Kate - moving them would be a little risky, so i'd leave them be. What you're going to find out, is that these volunteer tomato plants will be much more resiliant than store bought transplants. Give them the nutrients they need, and they should do well for ya.

Dani said...

How close are they growing to the pupmkins main stems?

Erin said...

I would just leave them where they are if it won't impede anything else. Obviously the conditions were good enough there for them to sprout! I have already moved no less than 200 rogue tomatoes from my yard, even the front yard to my surprise! That's when it dawned on me "duh" - I composted all the rotten tomatoes and plants last year so everywhere I spread the compost there are tomatoes! It' just nature's way of taking care of you to make sure you get some this year! good luck

Worknprogress said...

Oh, this same thing happened to me last year, and i have got to tell ya, i would keep some but not all. We kept "all" and we had big tomater problems--like to many tomato plants and not enough stakes...too many tomatoes that you didn't want to see another (and neither did your neighbours.) :o)
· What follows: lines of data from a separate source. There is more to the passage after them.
(** C16: of any two starts of one workload that succeed, by whatever processes and
    whatever happens in between, the later one is of a later generation: a
    generation has one process. *)
Theorem one_start_per_generation req req' x x1 x2 x3 t t' started started' next next' :
  sound_request authority req → sound_request authority req' → request_path req = request_path req' → request_path req ∉ mine x →
  StartGovernedWorkload req x = (Ok (started, next), x1, t) → others authority files mine x1 x2 →
  StartGovernedWorkload req' x2 = (Ok (started', next'), x3, t') →
  ls_Generation next < ls_Generation next' ∧ ls_State next = LifecycleStateRunning ∧ ls_State next' = LifecycleStateRunning.
Proof.
  intros Hreq Hreq' Heq Hp H1 Ho H2. pose proof H1 as Hg1. eapply (start_governed authority) in Hg1; [|done..].
  assert (request_path req' ∉ mine x2) as Hp2 by (rewrite (proj2 Ho), (proj2 (proj1 Hg1)), <- Heq; done).
  pose proof H2 as Hg2. eapply (start_governed authority) in Hg2; [|done..].
  destruct Hg1 as [H01 [?|(f1 & found1 & c1 & f1' & _ & Hr1 & Hc1 & Hs1 & HP1)]]; [done|].
  destruct Hg2 as [H23 [?|(f2 & found2 & c2 & f2' & Hs2 & Hr2 & Hc2 & _ & HP2)]]; [done|].
  destruct (HP1 _ _ eq_refl) as [-> _]. destruct (HP2 _ _ eq_refl) as [-> _].
  destruct Hc1 as (Hm1 & text1 & Ht1 & ->). destruct Hc2 as (Hm2 & text2 & Ht2 & ->).
  assert (file_steps authority (Some text1) f2) as Hsteps.
  { etrans; [exact Hs1|]. etrans; [|exact Hs2].
    change (file_steps authority (files x1 (request_path req)) (files x2 (request_path req'))). rewrite <- Heq. eapply others_steps; [done| |apply state_path_state]. by rewrite (proj2 H01). }
  pose proof (move_result_storable _ _ _ _ Hr1 Hm1) as Hstore.
  destruct (steps_after _ _ _ Ht1 Hstore Hsteps) as (s2 & Hr2' & Hsound2 & Hl). assert (found2 = Some s2) as -> by congruence.
  destruct Hl as [_ _ Hle _]. destruct (normalized_fields next) as [epoch He]. rewrite He in Hle. cbn in Hle.
  split_and!; [|by eapply start_move_running..]. rewrite (start_move_generation _ _ _ _ _ Hm2 Hsound2 Ht2). lia.
Qed.
End Theorems.

(** * Quarantine *)

Section Quarantine.
Context `{!MapRange, !Ed25519} (authority : string).

(** A release of this quarantine, signed by the lifecycle authority. *)
Definition releases (release : SignedQuarantineReleaseDecision) (digest : string) s : Prop :=
  (∃ now, VerifySignedQuarantineReleaseDecision release authority now = None) ∧
  SignedQuarantineReleaseDecisionDigest release = Ok digest ∧ qr_Generation (sg_Document release) = ls_Generation s ∧
  qr_PreviousLifecycleEpoch (sg_Document release) = ls_LifecycleEpoch s ∧
  qr_ActivationDigest (sg_Document release) = ls_ActivationDigest s ∧ qr_QuarantineRecoveryDigest (sg_Document release) = ls_RecoveryDigest s.

(** Out of quarantine there is one step. *)
Lemma quarantine_step s found : sound_state s → ls_State s = LifecycleStateQuarantined → lifecycle_step authority (Some s) found →
  ∃ release digest s', releases release digest s ∧ found = Some s' ∧ sound_state s' ∧ ls_State s' = LifecycleStateExitedUnknown ∧
    ls_RecoveryDigest s' = digest ∧ ls_Generation s' = ls_Generation s.
Proof.
  intros Hs Hq Hstep. destruct (step_sound authority _ _ Hstep) as (s' & -> & Hs'); [by intros ? [= <-]|].
  destruct Hs as (_ & _ & Hn). inversion Hstep as [by_ found next Hm Hv Hf Hs'']. subst found s'.
  destruct (normalized_fields next) as [epoch He]. rewrite He in *. clear He Hstep.
  inversion Hm as [|? grant decision now receipt digest Hr Hval _ _|? exit a digest t ? _ _ _ Ho|? decision digest ? _ _ Ho|
    ? release now digest ? Hver Hdig Ho|? lease now digest clock ? Hlease _ _ Ho]; subst.
  - exfalso. unfold ValidateRestartForLifecycleState in Hval. rewrite Hq in Hval. by split_guards.
  - apply exited_state_Ok in Ho as (Hr & _). by rewrite Hr in Hq.
  - apply reconciled_state_Ok in Ho as (Hr & _). by rewrite Hr in Hq.
  - apply released_state_Ok in Ho. cbv zeta in Ho. rewrite Hn in Ho. destruct Ho as (_ & Hg & He & Ha & Hrec & _ & ->).
    exists release, digest. eexists. split; [|split; [done|split; [done|by destruct s]]]. split; [by exists now|]. done.
  - apply leased_state_Ok in Ho. cbv zeta in Ho. rewrite Hn in Ho. destruct Ho as (local & _ & Hr & _). by rewrite Hr in Hq.
Qed.

Context {X : Type} `{!GoWorld X, !FileSystem X, !LinuxSystem X, !HostLaws authority X}.

(** C18: whatever any processes do, a quarantined lifecycle stays exactly as it is
    until a release is applied that the lifecycle authority signed for this very
    quarantine (its generation, epoch, activation and recovery digest); the
    release leads to EXITED_UNKNOWN under its own digest, never to RUNNING. *)
Theorem quarantine_ends_by_release path x x' s : is_state_file path → path ∉ mine x → recorded (files x path) = Ok (Some s) →
  ls_State s = LifecycleStateQuarantined → others authority files mine x x' →
  recorded (files x' path) = Ok (Some s) ∨
  ∃ release digest s' found, releases release digest s ∧ ls_State s' = LifecycleStateExitedUnknown ∧ ls_RecoveryDigest s' = digest ∧
    ls_Generation s' = ls_Generation s ∧ lifecycle_steps authority (Some s') found ∧ recorded (files x' path) = Ok found.
Proof.
  intros Hst Hp Hr Hq Ho. pose proof (recorded_Some _ _ Hr) as Hs. apply others_steps with (path := path) in Ho; [|done..].
  destruct (file_steps_recorded authority _ _ Ho _ Hr) as (found & Hf & Hl).
  apply rtc_inv in Hl as [<-|(f1 & H1 & H2)]; [by left|right].
  apply quarantine_step in H1 as (release & digest & s' & Hrel & -> & _ & Hstate & Hrec & Hgen); [|done..].
  by exists release, digest, s', found.
Qed.

(** C19: a state file that can be read stays readable, whatever any processes do:
    it records a valid state, which reads back as itself when it is written again,
    of the same device and workload and of the same generation or a later one;
    within a generation the activation is the same. *)
Theorem state_file_stays_valid path x x' found : is_state_file path → path ∉ mine x → recorded (files x path) = Ok found →
  others authority files mine x x' → ∃ found', recorded (files x' path) = Ok found' ∧
    (∀ s', found' = Some s' → sound_state s' ∧ ∀ text, state_payload s' = Ok text → parse_state text = Ok s') ∧
    (∀ s, found = Some s → ∃ s', found' = Some s' ∧ ls_DeviceID s' = ls_DeviceID s ∧ ls_WorkloadID s' = ls_WorkloadID s ∧
      ls_Generation s ≤ ls_Generation s' ∧ (ls_Generation s' = ls_Generation s → ls_ActivationDigest s' = ls_ActivationDigest s)).
Proof.
  intros Hst Hp Hr Ho. apply others_steps with (path := path) in Ho; [|done..].
  destruct (file_steps_recorded authority _ _ Ho _ Hr) as (found' & Hf & Hl). exists found'. split; [done|]. split.
  - intros s' ->. pose proof (recorded_Some _ _ Hf) as Hs'. split; [done|]. intros text Ht. destruct Hs' as (Hstore & _ & Hn).
    pose proof (recorded_payload _ _ Ht Hstore) as Hrec. rewrite Hn in Hrec. unfold recorded in Hrec.
    destruct (parse_state text); cbn in Hrec; congruence.
  - intros s ->. pose proof (recorded_Some _ _ Hr) as Hs.
    destruct (steps_later authority _ _ Hl _ eq_refl Hs) as (s' & -> & _ & [Hd Hw Hg Hin]). exists s'. split_and!; try done.
    intros He. by apply Hin.
Qed.
End Quarantine.

(** * A lease that blocks its quarantine *)

Lemma revocation_evidence_lease `{!MapRange, !Ed25519} state activation observation decision hostKey authorityKey authorityID r :
  revocation_evidence state activation observation decision hostKey authorityKey authorityID = Ok r →
  ValidateWorkloadLifecycleState state = None ∧ ls_RuntimeTrustEpoch state ≠ 0 ∧ ls_State state = LifecycleStateRunning ∧
  ls_ActivationDigest state = r.1.
Proof.
  unfold revocation_evidence. destruct (orelse _ _) eqn:Hchecks; [done|]. split_bool.
  match goal with H : VerifySignedRuntimeTrustDecision _ _ = None |- _ => apply verify_document_None in H as (_ & Hd & _) end.
  unfold ValidateRuntimeTrustDecision in Hd. split_guards.
  destruct (SignedWorkloadActivationReceiptDigest _); [|done]. destruct (SignedRuntimeTrustDecisionDigest _); [|done].
  destruct (SignedWorkloadRecoveryObservationDigest _); [|done]. cbn [mbind result_bind].
  destruct (_ || _) eqn:Hm; [done|]. intros Hr. unfold revocation_mismatch in Hm. split_guards.
  split_and!; [done|congruence|done|]. injection Hr as <-. done.
Qed.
Be selective tho...and remember, chickens (adults one anyway) like tomato leaves! :o)

Dani said...

Disregard my comment from earlier. I'm a dope. ;0 I just came back and read your post again without the seven your old and Hubs, and the normal get everyone started for the day chaos.
I'm feelin' like Froggy, from the froggy books, when he goofs up and he's more red in the face than green.
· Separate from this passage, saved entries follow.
Definition first_host : host := {|
  ho_files := <[DefaultBootIDPath := "boot"]> (<["/proc/self/mountinfo" := "30 23 0:26 / /cg rw - cgroup2 cgroup2 rw"]>
    (<["/proc/100/stat" := process_stat "100"]> (<["/proc/100/cgroup" := "0::/w"]>
    (<["/proc/101/stat" := process_stat "101"]> (<["/proc/101/cgroup" := "0::/w"]> ∅)))));
  ho_mine := ∅; ho_clock := at_second 10; ho_boot := 1000; ho_pid := 100; ho_exit := 0 |}.

Definition first_start := StartGovernedWorkload (sample_request "g1" None) first_host.
Definition started_host : host := first_start.1.2.

(** * The documents of its life *)

Definition no_receipt : SignedWorkloadActivationReceipt := signed_or {|
  ac_Version := ""; ac_ActivationID := ""; ac_GrantID := ""; ac_GrantDigest := ""; ac_DeviceID := ""; ac_WorkloadID := "";
  ac_WorkloadSpecDigest := ""; ac_TargetCgroup := ""; ac_TargetCgroupID := 0; ac_ProcessID := 0; ac_ProcessIdentity := None;
  ac_StartedAt := utc 0 |} (Error ErrNotExist).
Definition no_process : AttestedWorkloadProcess * WorkloadLifecycleState :=
  ({| ap_Process := None; ap_SignedReceipt := no_receipt |}, first_state (sample_grant "") 0).

Definition result_or {A} (default : A) (r : result A) : A := match r with Ok a => a | Error _ => default end.

Definition first_process : AttestedWorkloadProcess := (result_or no_process first_start.1.1).1.
Definition running_state : WorkloadLifecycleState := (result_or no_process first_start.1.1).2.
Definition activation : SignedWorkloadActivationReceipt := ap_SignedReceipt first_process.

Definition sample_lease : RuntimeTrustLease := {|
  tl_Version := RuntimeTrustLeaseVersion; tl_LeaseID := "l1"; tl_LeaseEpoch := 1; tl_DeviceID := "dev"; tl_WorkloadID := "w";
  tl_Generation := 1; tl_LifecycleEpoch := 1; tl_ActivationDigest := ls_ActivationDigest running_state; tl_WorkloadSpecDigest := spec_digest;
  tl_TargetCgroup := "/cg/w"; tl_TargetCgroupID := 7; tl_BootstrapDigest := sample_digest "b"; tl_PolicyDigest := sample_digest "p";
  tl_RemoteDecisionID := "d"; tl_RemoteDecisionDigest := sample_digest "r"; tl_RemoteVerifiedAt := utc start_time; tl_AuthorityID := "l";
  tl_IssuedAt := utc start_time; tl_ExpiresAt := utc (at_second 90) |}.
Definition signed_lease : SignedRuntimeTrustLease := signed_or sample_lease (SignRuntimeTrustLease sample_lease authority_key).
Lemma names_append state log r : names state log → linked (as_Commitment state) r →
  names {| as_Sequence := as_Sequence state + 1; as_Commitment := cr_RecordHash r |} (log ++ [r]).
Proof.
  intros (Hc & Hs & Hh) Hl. split_and!.
  - apply hash_chain_snoc. split; [done|]. by rewrite <- Hh.
  - cbn [as_Sequence]. rewrite length_app. cbn [length]. lia.
  - cbn [as_Commitment]. by rewrite chain_head_snoc.
Qed.

(** A state that an anchor reports: its sequence is a uint64. *)
Definition moves_in {X} (anchored : X → CapabilityRootAnchorState) (x x' : X) : Prop := anchor_moves (anchored x) (anchored x').

#[export] Instance moves_in_preorder {X} (anchored : X → CapabilityRootAnchorState) : PreOrder (moves_in anchored).
Proof. unfold moves_in. split; [intros x; reflexivity|intros x y z ? ?; by etrans]. Qed.

(** What an anchor promises while others act. *)
Class AnchorLaws {X} (anchor : CapabilityRootAnchor X) (anchored : X → CapabilityRootAnchorState) : Prop := {
  identity_law : respects (moves_in anchored) (ra_Identity anchor);
  current_law x r x' t : ra_Current anchor x = (r, x', t) → ∃ state, anchor_moves (anchored x) state ∧ anchor_moves state (anchored x') ∧
    match r with Ok s => s = state | Error _ => True end;
  advance_law expected next x r x' t : ra_Advance anchor expected next x = (r, x', t) → ∃ state state',
    anchor_moves (anchored x) state ∧ anchor_moves state' (anchored x') ∧
    ((state' = state ∧ is_ok r = false) ∨ (state = expected ∧ state' = next)) }.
I would get rid of any that are up against another plant. The others look like they're still small enough to atleast try your hand at transplanting them. Just be gentle diggin around them and try to keep the roots together when you move them.:)

kimchi said...

My neighbor is a seasoned gardener and she says tomato plants are pretty resilient when it comes to transplanting. I would wait for a cloudy day and a large spade and dig 'em up. Then transplant them to another location and trench them. You will probably have really nice, vigorous plants and it doesn't hurt to grow some extra tomatoes for your chickens (I'm all for free chicken food). If they don't do well - at least you didn't lose any money!

Marguerite said...

Tomatoes can put up with a lot of abuse. Dig them up with a good sized root ball and set them where you want them, but plant them a bit deeper. Make sure you add some crushed eggshells to the planting hole; they will prevent blossom end rot. Water well after you relocate them. If it is very hot, you might consider doing this in the evening and maybe even rigging up a bit of shade for them for a couple of days.
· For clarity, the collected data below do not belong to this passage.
(** * Claims *)

Lemma key_claimed_once key x l x' : is_marker (claimPath g key) → history x l x' → (is_Some (marker x (claimPath g key)) → Forall (λ p, claims key p.1 → p.2 = false) l) ∧
  (length (filter (λ p, claims key p.1 ∧ p.2 = true) l) ≤ 1)%nat.
Proof.
  intros Hm. induction 1 as [x|x x1 l x' H _ [IH1 IH2]|x o b x1 t l x' H _ [IH1 IH2]]; [split; [by constructor|cbn; lia]| |].
  - split; [|done]. intros [a Ha]. apply IH1. specialize (H _ Hm). rewrite Ha in H. by apply grows_exists in H.
  - assert (is_Some (marker x (claimPath g key)) → is_Some (marker x1 (claimPath g key))) as Hstay.
    { intros [a Ha]. pose proof (perform_later _ _ _ _ _ H _ Hm) as Hg. rewrite Ha in Hg. by apply grows_exists in Hg. }
    assert (claims key o → b = true → marker x (claimPath g key) = None ∧ is_Some (marker x1 (claimPath g key))) as Hclaim.
    { destruct o as [|auth| | |]; try done. intros <- ->. apply succeeds_inv in H as (r & H & E). symmetry in E.
      apply Claim_run in H as (_ & Hs & Hr); [|done]. destruct (Hr E) as [Hnone [f Hf]]. split; [done|by eapply Hs]. }
    split.
    + intros Hs. constructor; [|by apply IH1, Hstay]. intros Hc. cbn in Hc |- *. destruct b; [|done].
      destruct (Hclaim Hc eq_refl) as [Hnone _]. rewrite Hnone in Hs. by destruct Hs.
    + rewrite filter_cons. case_decide as E; [|done]. destruct E as [Hc E]. cbn in Hc, E. subst b. destruct (Hclaim Hc eq_refl) as [_ Hs].
      rewrite filter_none; [cbn; lia|]. eapply Forall_impl; [exact (IH1 Hs)|]. intros p Hp [E1 E2]. specialize (Hp E1). congruence.
Qed.

(** * Outcomes *)

Lemma outcomes_kept auth x l x' o v : history x l x' → (o, true) ∈ l → declared o = Some (authorizationReplayKey auth, v) →
  marker x' (finalizePath g (authorizationReplayKey auth)) = Some (marker_value v.1 v.2).
Proof.
  intros H. induction H as [x|x x1 l x' _ _ IH|x o' b x1 t l x' Hrun H IH]; [by intros ?%elem_of_nil|exact IH|].
  intros [[= <- <-]|Hin]%elem_of_cons Hv; [|by apply IH]. apply (finalization _ _ _ _ _ _ _ Hv) in Hrun as [_ Hw].
  apply history_later in H. specialize (H _ (finalizePath_marker g auth Hd)). rewrite (Hw eq_refl) in H.
  apply grows_written in H; [done|]. destruct o; try done; injection Hv as _ <-; discriminate.
Qed.
End Histories.

Lemma marker_value_inj o1 o2 key1 key2 v1 v2 : declared o1 = Some (key1, v1) → declared o2 = Some (key2, v2) →
  marker_value v1.1 v1.2 = marker_value v2.1 v2.2 → v1 = v2.
Proof.
  assert (∀ state a b, marker_value state a = marker_value state b → a = b) as Hsame.
  { unfold marker_value. intros state a b [_ H]%string_app_inj; [|done]. apply string_app_inj in H as [_ H]; [|done]. by apply string_app_inj_r in H. }
  destruct o1, o2; try done; intros [= <- <-] [= <- <-] H; try discriminate H; f_equal; by eapply Hsame.
Qed.

(** * Properties *)

Section Properties.
Context {X : Type} `{!GoWorld X, !FileSystem X, !LinuxSystem X, !ReplayLaws X} (g : FileReplayGuard).

(** C23: In any history of issues, claims, completions and readings of a replay
    directory, interleaved with whatever others do that keeps its markers, at most
    one claim of an authorization succeeds -- and none does where it has been
    claimed before. *)
Theorem authorization_claimed_once auth x l x' : rg_dir g ≠ "" → history g x l x' →
  let path := claimPath g (authorizationReplayKey auth) in
  let won := filter (λ p, claims (authorizationReplayKey auth) p.1 ∧ p.2 = true) l in
  (length won ≤ 1)%nat ∧ (is_Some (marker x path) → won = []).
Proof.
  intros Hd H path won. pose proof (key_claimed_once g Hd _ _ _ _ (claimPath_marker g auth Hd) H) as [H1 H2]. split; [done|].
  intros Hs. apply filter_none. eapply Forall_impl; [exact (H1 Hs)|]. intros p Hp [E1 E2]. specialize (Hp E1). congruence.
Qed.

(** C24: All completions of an authorization that succeed, in any such history, are
    of one kind -- consumed or aborted -- and give one outcome or reason, up to
    surrounding space. *)
Theorem execution_has_one_outcome auth x l x' o1 o2 v1 v2 : rg_dir g ≠ "" → history g x l x' →
  (o1, true) ∈ l → (o2, true) ∈ l →
  declared o1 = Some (authorizationReplayKey auth, v1) → declared o2 = Some (authorizationReplayKey auth, v2) → v1 = v2.
Proof.
  intros Hd H H1 H2 E1 E2. eapply marker_value_inj; [done..|].
  pose proof (outcomes_kept g Hd _ _ _ _ _ _ H H1 E1) as M1. pose proof (outcomes_kept g Hd _ _ _ _ _ _ H H2 E2) as M2. congruence.
Qed.
End Properties.

Section Order.
Context {X : Type} `{!GoWorld X, !FileSystem X, !LinuxSystem X} (g : FileReplayGuard) (auth : Authorization).

Definition claimed_record (record : ExecutionClaimRecord) (state detail : string) : Prop :=
  validateExecutionClaimRecord record auth = None ∧
  (ec_State record = ExecutionClaimClaimed ∨
   ec_State record = state ∧ (if str_eqb state ExecutionClaimConsumed then ec_Outcome record else ec_Reason record) = detail).

Definition reads_record (t : list io_event) (record : ExecutionClaimRecord) : Prop :=
  ∃ payload, EvReadFile (statePath g (authorizationReplayKey auth)) (Ok payload) ∈ t ∧ decode_claim payload = Ok record.

Lemma read_record_run path x r x' t : readExecutionClaimRecord path x = (r, x', t) →
  ∀ record, r = Ok record → ∃ payload, EvReadFile path (Ok payload) ∈ t ∧ decode_claim payload = Ok record.
Proof.
  intros [(e & _ & ->)|(payload & x1 & t1 & t2 & [_ ->]%call_inv & (-> & -> & ->)%ret_inv & ->)]%try_inv record; [done|].
  destruct (decode_claim payload) as [rec|] eqn:E; [|done]. destruct (negb _); [done|]. intros [= <-]. exists payload. split; [set_solver|done].
Qed.

Lemma finalize_state_order state detail x x' t : finalize_state g auth state detail x = (Ok tt, x', t) →
  ∃ record, reads_record t record ∧ claimed_record record state detail.
Proof.
  intros [(e & _ & [=])|(record & x1 & t1 & t2 & Hread & H & ->)]%try_inv.
  destruct (read_record_run _ _ _ _ _ Hread _ eq_refl) as (payload & Hp & Hdec).
  exists record. split; [exists payload; split; [set_solver|done]|]. unfold claimed_record.
  destruct (validateExecutionClaimRecord record auth) eqn:Hv; [by apply ret_inv in H as ([=] & _)|]. split; [done|].
  destruct (str_eqb (ec_State record) state) eqn:Hs.
  - apply str_eqb_eq in Hs. right. split; [done|]. apply ret_inv in H as (H & _).
    destruct (str_eqb state ExecutionClaimConsumed) eqn:Hc; [|destruct (str_eqb state ExecutionClaimAborted) eqn:Ha; [|done]]; cbn in H.
    + destruct (str_eqb (ec_Outcome record) detail) eqn:Ho; [by apply str_eqb_eq|]. apply str_eqb_eq in Hc as ->. discriminate.
    + destruct (str_eqb (ec_Reason record) detail) eqn:Ho; [by apply str_eqb_eq|discriminate].
  - destruct (str_eqb (ec_State record) ExecutionClaimClaimed) eqn:Hc; [left; by apply str_eqb_eq|]. by apply ret_inv in H as ([=] & _).
Qed.

Lemma write_marker_order dir what data f k x x' t (P : list io_event → Prop) : (∀ t1 t2, P t2 → P (t1 ++ t2)) →
  (∀ y y' t', k y = (Ok tt, y', t') → P t') → write_marker dir what data f k x = (Ok tt, x', t) → P t.
Proof.
  intros Happ Hk. unfold write_marker.
  intros [(?&?&?&?&?&_&_&[=]&_)|(?&?&?&_&H&->)]%check_close_inv. apply Happ. revert H.
  intros [(?&?&?&?&?&_&_&[=]&_)|(?&?&?&_&H&->)]%check_close_inv. apply Happ. revert H.
  intros [(?&_&[=])|(?&?&?&_&H&->)]%check_inv. apply Happ. revert H.
  intros [(?&_&[=])|(?&?&?&_&H&->)]%check_inv. apply Happ. by eapply Hk.
Qed.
My grandmother once accidently broke one of her tomato plants in half. She stuck the broken part in the ground and it rooted and became a whole new tomato plant.

scooterwench said...

I agree on letting the volunter plants try, but not near your new plants.

scooterwench said...

I vote to give the volunteers a fighting chance, unless they are a threat to your new plants!

Cheryl said...

Last year I had a lot of volunteers too. Whenever I saw them, I'd pot them in large cups, grow them for a while and then FreeCycle them.

If you dig them up, they'll recouperate after a while. Firm the soil over them in the new pot and water really well. Keep them out of direct sun for a few days afer you transplant them.

Anonymous said...

i used a bulb digging tool. got good roots @ they transplanted fine.

Heather said...

I call them Grace and Favor Tomatoes, and I transplant them every year. Mine are mostly cherry toms and the fruit is usually half the size of the seedlings I buy or grow from certified seed. If they grow a decent type of tomato I will deliberately save seeds from them. I have so many this year that I had to dig an extra garden plot just for them. Ihave some just now reaching 8 inches high and I will pot those and grow them inside over the winter for fresh winter tomatoes or early transplants for next Spring.